Дневник давно погибшего самурая (Бузницкий) - страница 66

Это положение любимца шефа всегда коробило его до глубины души, его, который не раз смотрел в лицо смерти, не раз спасая фюрера от неминуемой верной гибели, но началась война, а у него был любимый младший брат, которому он был вместо отца и которого, по сути, он вырастил вместе с матерью. И, чтобы не подвергать свою семью какой-либо опасности в это непростое время, он терпел эту двусмысленность своего положения на работе, ненавидя себя за это почти каждый день.

Но принадлежность к страшной элите давала ещё, ко всему, неограниченные возможности помогать людям, которых он любил, которые ему нравились, и плюс немецкая преданность однажды выбранной системе, которой он долгие годы принадлежал. Все эти обстоятельства и не давали ему возможности вырваться из этого уродливого порочного во многом круга.

Шефа своего он давно перестал ненавидеть, его ненависть к нему со временем переросла в брезгливую жалость, такое себе презрительное снисхождение, он ведь тоже не мог себе позволить женщин тогда, когда ему это было нужно. Временами они становились для него такими же желанными и недосягаемыми, как он для своего слабого друга, так он про себя называл с некоторых пор своего начальника. Так что, со временем, Иоахим очень хорошо понимал его, поэтому и прощал до поры до времени.

Шли годы и у шефа эта болезненная страсть к нему, так мучающая его недоступность и недосягаемость для него, переросли в глубоко скрытое патологическое обожание, когда ему было вполне достаточно только побыть с ним рядом наедине во время очередного доклада, чтобы удовлетворить себя после почти с животным удовольствием в своем туалете, куда он шёл сразу после его ухода, где с лихорадочной поспешностью, с презрительным ожесточением к самому себе, жадно представляя его себе, каким он был именно сегодня, снимал напряжение давно известным способом.
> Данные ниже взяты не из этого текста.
Lemma place_from_ends i cur placed : (i ≤ n)%nat → placed_ok cur placed →
  (∀ x, (x < i)%nat → test_bit placed x = true) →
  ∃ cur', place_from (seq i (n - i)) keys cur placed = Some cur' ∧ length cur' = n ∧
  ∀ x, (x < n)%nat → cur' !! x = l !! σ x.
Proof.
  intros Hi. remember (n - i)%nat as m eqn:Em. revert i Hi Em cur placed.
  induction m as [|m IH]; intros i Hi Em cur placed Hok Hbelow.
  { exists cur. cbn [seq place_from]. split_and!; [done|apply Hok|]. intros x Hx.
    apply Hok; [done|]. apply Hbelow. lia. }
  cbn [seq place_from]. destruct (lookup_lt_is_Some_2 keys i ltac:(lia)) as [k Hk].
  rewrite Hk. cbn [mbind option_bind]. rewrite (Hkeys _ _ Hk).
  pose proof (po_words _ _ Hok) as Hw.
  destruct (test_bit placed i || (σ i =? i)%nat) eqn:E.
  - apply IH; [lia..| |].
    + apply place_fixed; [done|lia|]. apply orb_prop in E as [?|?%Nat.eqb_eq]; auto.
    + intros x Hx. rewrite test_placed by (done || lia).
      destruct (bool_decide_reflect (i = x)); [done|]. apply Hbelow. lia.
  - apply orb_false_elim in E as [Eb Eσ]. apply Nat.eqb_neq in Eσ.
    destruct (chase_ends (S (length keys)) i i cur placed) as (cur' & placed' & -> & Hok' & Hi' & Hm).
    + destruct Hok as [Hl _ Hdone Hopen Hpre].
      split; [lia|lia|done|done|done|by left|by apply Hopen; [lia|]|done|auto|].
      intros y Hy [Hp| ->]; [right; by apply Hpre|by left].
    + pose proof (open_positions_le placed). lia.
    + cbn [mbind option_bind]. apply IH; [lia..|done|]. intros x Hx.
      destruct (decide (x = i)) as [->|]; [done|]. apply Hm; [lia|]. apply Hbelow. lia.
Qed.
End place.

(** The entries at the given places. *)
Definition pick {A} (l : list A) (p : list nat) : list A := omap (λ i, l !! i) p.

Lemma pick_lookup {A} (l : list A) p i : Forall (λ j, j < length l)%nat p →
  pick l p !! i = p !! i ≫= λ j, l !! j.
Proof.
  intros Hp. revert i. induction Hp as [|j p Hj Hp IH]; intros i; [done|].
  destruct (lookup_lt_is_Some_2 l j Hj) as [x Hx]. unfold pick. cbn [omap list_omap]. rewrite Hx.
  destruct i as [|i]; [done|]. apply IH.
Qed.
(** Entries before the last kept one that have the name of the next. *)
Lemma earlier_same_name i prev cur x a p e : clean_ok i prev cur → x < prev →
  cur !! x = Some a → is_active a = true → cur !! prev = Some p → is_active p = true →
  l0 !! i = Some e → fe_name a = fe_name e →
  pre29 = false ∧ is_dir a = false ∧ (fe_name p = fe_name a ∨ is_dir e = true).
Proof.
  intros Hok Hx Ha Aa Hp Ap He Hn.
  destruct (ck_same _ _ _ Hok x a Ha Aa) as (a0 & Ha0 & Fa), (ck_same _ _ _ Hok prev p Hp Ap) as (p0 & Hp0 & Fp).
  pose proof (flags_only_name _ _ Fa) as Na. pose proof (flags_only_name _ _ Fp) as Np.
  destruct (ck_prev _ _ _ Hok) as [Hpi _]. rewrite Forall_lookup in Hclean.
  destruct (between_same_name pre29 a0 p0 e (Hclean _ _ Ha0) (Hclean _ _ Hp0) (Hclean _ _ He)) as [E|(? & Da & De)].
  - by eapply (sorted_lookup _ l0 x prev).
  - by eapply (sorted_lookup _ l0 prev i).
  - congruence.
  - destruct (ck_distinct _ _ _ Hok x prev a p) as (? & ? & ?); [lia|done..|congruence|].
    split_and!; [done..|]. left. congruence.
  - split_and!; [done|by rewrite (flags_only_dir _ _ Fa)|by right].
Qed.

Lemma l0_active i e : l0 !! i = Some e → is_active e = true.
Proof.
  intros He. rewrite Forall_lookup in Hclean. unfold is_active.
  by rewrite (bool_decide_false _ (ce_active _ (Hclean _ _ He))).
Qed.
При этом со спущенными штанами, иногда в парадном мундире, он совсем не был жалок, он не был убог или гадок при всем физиологическом уродстве и неполноценности самой ситуации, его волевое умное лицо скорее напоминало смертельно раненого зверя, у которого нет шанса на жизнь, но это понимание не останавливало его, не прекращало его внутреннего движения к скорой смерти, к позорной гибели, которую он уже давно предчувствовал в себе, пристально, напряженно глядя в такие моменты своими серо-зелеными твёрдыми, как сталь, глазами в туалетную плитку, которая напоминала ему уже расстрельную стенку, к которой он давно был готов в глубине души. При этом его узкие, как шпионские кинжалы, губы только растягивались в холодной улыбке, в которой кроме презрения и равнодушия к смерти, ничего не было.